§ Task instructions: Can you retype every record below exactly as written?

§ Material shown:
Lemma wp_inNamespace {A} ns (exec : go W A) s Q :
  (∀ e, ¬ can_enter ns s → Q (Err e) s) → (¬ can_enter ns s → Q Panic s) →
  (∀ n h, <[h := cur_ns s]> (handles (thr s)) !! ns = Some n →
     handles (thr s) !! h = None →
     wp exec (enter n h s) (λ r s2, Q r (leave h s2))) →
  wp (inNamespace ns exec) s Q.
Proof.
  intros Herr Hpanic Hexec. apply wp_Lock, wp_deferring.
  set (unlock := λ s1, set_thr (set_locks (locks (thr s1) + -1) (thr s1)) s1).
  apply (wp_mono _ _ (λ r s1, Q r (unlock s1))).
  2:{ intros r s1 HQ. eapply wp_sat; [apply Unlock_law|]. by intros ? s2 [_ ->]. }
  assert (∀ c hs, unlock (set_thr (mkThread c hs (locks (thr s) + 1) (files (thr s))) s)
                  = set_thr (mkThread c hs (locks (thr s)) (files (thr s))) s) as Hun.
  { intros c hs. unfold unlock. cbn. unfold set_thr, set_locks. cbn. do 2 f_equal. lia. }
  assert (unlock (set_thr (set_locks (locks (thr s) + 1) (thr s)) s) = s) as Hun0.
  { etransitivity; [apply Hun|]. by destruct s as [[] ???]. }
  apply wp_bind, wp_on_err. apply (wp_mono _ _ (λ r s1, Get_spec (set_thr (set_locks (locks (thr s) + 1) (thr s)) s) r s1
    ∧ ((∀ h, r ≠ Ok h) → ¬ can_enter ns s))).
  { intros w r w' <- Hr. split; [exact (Get_law _ _ _ Hr)|]. intros Hno [_ Hcan].
    destruct (Hcan _ _ _ Hr) as [h ->]. by apply (Hno h). }
  intros r s1 [[_ Hget] Hno]. destruct r as [h|e|]; cbn [on_err];
    [|rewrite Hget Hun0; (apply Herr || apply Hpanic); by apply Hno..]. clear Hno.
  destruct Hget as [Hfresh ->]. cbn in Hfresh.
  apply wp_deferring.
  apply (wp_mono _ _ (λ r s1, Q r
    (unlock (set_thr (set_handles (delete h (handles (thr s1))) (thr s1)) s1)))).
  2:{ intros r s1 HQ. eapply wp_sat; [apply Close_law|]. by intros ? s2 [_ ->]. }
  apply wp_bind, wp_on_err. eapply wp_sat; [apply Enter_law|]. intros r s1 Hset.
  unfold Enter_spec in Hset. cbn in Hset.
  assert (∀ e, ¬ can_enter ns s → Q (Err e) (unlock (set_thr (set_handles (delete h (<[h := cur_ns s]>
    (handles (thr s)))) (set_locks (locks (thr s) + 1) (thr s))) s))) as Hclosed.
  { intros e Hno. cbn. rewrite delete_insert_id //.
    unfold set_handles, set_locks. cbn. rewrite Hun. destruct s as [[] ???]. exact (Herr e Hno). }
  destruct (<[h:=cur_ns s]> (handles (thr s)) !! ns) as [n|] eqn:Ens; cycle 1.
  { destruct Hset as (e & -> & ->). apply Hclosed. intros [[k Hk] _].
    rewrite lookup_insert_ne in Ens; congruence. }
  destruct Hset as [-> ->]. cbn [on_err]. apply wp_deferring.
  eapply wp_mono; [exact (Hexec n h Ens Hfresh)|]. intros r s2 HQ.
  eapply wp_sat; [apply Enter_law|]. intros r' s3 Hback. unfold Enter_spec in Hback.
  unfold leave in HQ.
  destruct (handles (thr s2) !! h) as [m|]; cbn in HQ.
  - destruct Hback as [_ ->]. exact HQ.
  - destruct Hback as (? & _ & ->). exact HQ.
Qed.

§ Solution:
Lemma wp_inNamespace {A} ns (exec : go W A) s Q :
  (∀ e, ¬ can_enter ns s → Q (Err e) s) → (¬ can_enter ns s → Q Panic s) →
  (∀ n h, <[h := cur_ns s]> (handles (thr s)) !! ns = Some n →
     handles (thr s) !! h = None →
     wp exec (enter n h s) (λ r s2, Q r (leave h s2))) →
  wp (inNamespace ns exec) s Q.
Proof.
  intros Herr Hpanic Hexec. apply wp_Lock, wp_deferring.
  set (unlock := λ s1, set_thr (set_locks (locks (thr s1) + -1) (thr s1)) s1).
  apply (wp_mono _ _ (λ r s1, Q r (unlock s1))).
  2:{ intros r s1 HQ. eapply wp_sat; [apply Unlock_law|]. by intros ? s2 [_ ->]. }
  assert (∀ c hs, unlock (set_thr (mkThread c hs (locks (thr s) + 1) (files (thr s))) s)
                  = set_thr (mkThread c hs (locks (thr s)) (files (thr s))) s) as Hun.
  { intros c hs. unfold unlock. cbn. unfold set_thr, set_locks. cbn. do 2 f_equal. lia. }
  assert (unlock (set_thr (set_locks (locks (thr s) + 1) (thr s)) s) = s) as Hun0.
  { etransitivity; [apply Hun|]. by destruct s as [[] ???]. }
  apply wp_bind, wp_on_err. apply (wp_mono _ _ (λ r s1, Get_spec (set_thr (set_locks (locks (thr s) + 1) (thr s)) s) r s1
    ∧ ((∀ h, r ≠ Ok h) → ¬ can_enter ns s))).
  { intros w r w' <- Hr. split; [exact (Get_law _ _ _ Hr)|]. intros Hno [_ Hcan].
    destruct (Hcan _ _ _ Hr) as [h ->]. by apply (Hno h). }
  intros r s1 [[_ Hget] Hno]. destruct r as [h|e|]; cbn [on_err];
    [|rewrite Hget Hun0; (apply Herr || apply Hpanic); by apply Hno..]. clear Hno.
  destruct Hget as [Hfresh ->]. cbn in Hfresh.
  apply wp_deferring.
  apply (wp_mono _ _ (λ r s1, Q r
    (unlock (set_thr (set_handles (delete h (handles (thr s1))) (thr s1)) s1)))).
  2:{ intros r s1 HQ. eapply wp_sat; [apply Close_law|]. by intros ? s2 [_ ->]. }
  apply wp_bind, wp_on_err. eapply wp_sat; [apply Enter_law|]. intros r s1 Hset.
  unfold Enter_spec in Hset. cbn in Hset.
  assert (∀ e, ¬ can_enter ns s → Q (Err e) (unlock (set_thr (set_handles (delete h (<[h := cur_ns s]>
    (handles (thr s)))) (set_locks (locks (thr s) + 1) (thr s))) s))) as Hclosed.
  { intros e Hno. cbn. rewrite delete_insert_id //.
    unfold set_handles, set_locks. cbn. rewrite Hun. destruct s as [[] ???]. exact (Herr e Hno). }
  destruct (<[h:=cur_ns s]> (handles (thr s)) !! ns) as [n|] eqn:Ens; cycle 1.
  { destruct Hset as (e & -> & ->). apply Hclosed. intros [[k Hk] _].
    rewrite lookup_insert_ne in Ens; congruence. }
  destruct Hset as [-> ->]. cbn [on_err]. apply wp_deferring.
  eapply wp_mono; [exact (Hexec n h Ens Hfresh)|]. intros r s2 HQ.
  eapply wp_sat; [apply Enter_law|]. intros r' s3 Hback. unfold Enter_spec in Hback.
  unfold leave in HQ.
  destruct (handles (thr s2) !! h) as [m|]; cbn in HQ.
  - destruct Hback as [_ ->]. exact HQ.
  - destruct Hback as (? & _ & ->). exact HQ.
Qed.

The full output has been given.